Lemma step_fate l ev l' : engine_ok (engine (Drive.terminal l)) -> next l ev = Some l' -> fate l ev l'.
Proof.
  intros He. unfold step. destruct (outcome l) eqn:Ho; [done|].
  destruct ev as [data|size| | |turn], (queue l) as [|action q] eqn:Hq; try done.
  - intros [= <-]. apply steady_fate; [unfold heard_at; by rewrite Ho|]. by apply feed_steady.
  - intros [= <-]. apply steady_fate; [unfold heard_at; by rewrite Ho|].
    unfold resized. set (t := Drive.terminal l) in *.
    pose proof (on_channel_parts (WindowChangeFailed CONNECT_FAILED)
      (fun c => SendWindowChange c (cols size) (rows size) (pixel_width size) (pixel_height size)) WindowChangeFailed (session t)) as Hs.
    fold (resize answers size (K := K)) in Hs. pose proof (resize_ok (engine t) He) as Hok.
    change (engine (set_session _ t)) with (engine t). destruct (handle_resize (engine t)) as [[b|] e]; simpl in *.
    + apply steady_running; try done; [split; [|done]; unfold written|]; cbn; rewrite remote_part_app; cbn; by rewrite app_nil_r.
    + by apply steady_running.
  - intros [= <-]. apply steady_fate; [unfold heard_at; by rewrite Ho|].
    apply steady_closed; try done. apply on_channel_parts.
  - intros [= <-]. by apply remote_event_fate.
  - case_match; [|done]. intros [= <-]. apply steady_fate; [unfold heard_at; by rewrite Ho|]. by apply act_steady.
Qed.

Fixpoint overtaken (l : Loop K) (evs : list LoopEvent) : bool :=
  match evs with
  | [] => false
  | ev :: evs => overtakes l ev || match next l ev with Some l' => overtaken l' evs | None => false end
  end.

(** What holds after any number of steps. *)
Lemma run_fate l evs l' : engine_ok (engine (Drive.terminal l)) -> runs l evs = Some l' ->
  engine_ok (engine (Drive.terminal l')) /\ (outcome l <> Some (Err DPanics) -> outcome l' <> Some (Err DPanics)) /\
  (outcome l = None -> left_as (Drive.terminal l) l') /\
  let '(data, errors) := heard l evs in
  shown_errors (Drive.terminal l') = shown_errors (Drive.terminal l) ++ errors /\
  written (Drive.terminal l') ≡ₚ written (Drive.terminal l) ++ data /\
  (overtaken l evs = false -> written (Drive.terminal l') = written (Drive.terminal l) ++ data).
Proof.
  revert l. induction evs as [|ev evs IH]; intros l He; simpl.
  - intros [= <-]. rewrite !app_nil_r. split_and!; try done. intros Ho. unfold left_as. by rewrite Ho.
  - destruct (next l ev) as [l1|] eqn:E; [|done]. simpl. intros Hr.
    destruct (step_fate l ev l1 He E) as (H1 & H2 & H3 & _ & Hd).
    destruct (heard_at l ev) as [d1 e1]. destruct Hd as [He1 Hw1].
    destruct (IH l1 H1 Hr) as (I1 & I2 & I3 & Hi). destruct (heard l1 evs) as [d2 e2].
    destruct Hi as (He2 & Hp2 & Hw2).
    split_and!; [done|by intros _; apply I2| | | |].
    + intros _. destruct (outcome l1) as [o|] eqn:Ho.
      * destruct evs as [|ev' evs]; [by injection Hr as <-|]. simpl in Hr. unfold step in Hr. by rewrite Ho in Hr.
      * specialize (I3 eq_refl). unfold left_as, released, open_as in *. rewrite Ho in H3.
        case_match; [case_match; [rewrite <-H3; done|congruence]|congruence].
    + by rewrite He2, He1, app_assoc.
    + rewrite Hp2, app_assoc. f_equiv. destruct Hw1 as [->|[_ ->]]; [done|]. unfold written.
      rewrite <-app_assoc. f_equiv. apply Permutation_app_comm.
    + intros [Ho1 Ho2]%orb_false_iff. rewrite Hw2 by done. destruct Hw1 as [->|[Ho' _]]; [by rewrite app_assoc|congruence].
Qed.

(** ** Properties *)

(** C24: Nothing the peer sends is lost, repeated or made up. After any events
    of an interactive session, with [data] and [errors] the data and extended
    data that [next_event] delivered on the way: what was written to stdout of
    the peer's data and what is held back are together [data], and in its
    order as long as no data came in remote mode while output was still held
    back; and what was written to stderr is [errors]. While a line is edited
    locally, no step writes data of the peer to stdout (extended data is
    written at once, also then). *)
Theorem peer_output_conserved root w s0 e s1 s f dir evs l :
  engine_new root w s0 = (Ok e, s1) -> runs (drive_new s e f dir) evs = Some l ->
  let '(data, errors) := heard (drive_new s e f dir) evs in
  written (Drive.terminal l) ≡ₚ data /\
  (overtaken (drive_new s e f dir) evs = false -> written (Drive.terminal l) = data) /\
  shown_errors (Drive.terminal l) = errors /\
  forall ev l', next l ev = Some l' -> mode (engine (Drive.terminal l)) = LocalEdit ->
    remote_part (shown (Drive.terminal l')) = remote_part (shown (Drive.terminal l)).
Proof.
  intros He%engine_new_ok Hr.
  destruct (run_fate (drive_new s e f dir) evs l He Hr) as (Hok & _ & _ & H).
  destruct (heard (drive_new s e f dir) evs) as [data errors]. destruct H as (He' & Hp & Hw).
  split_and!; [done..|]. intros ev l' Hs. by apply (step_fate l ev l' Hok Hs).
Qed.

(What the exercise asks)
From the entries, work out how many lines include the word "pose", answering with the number only.

(Written response)
2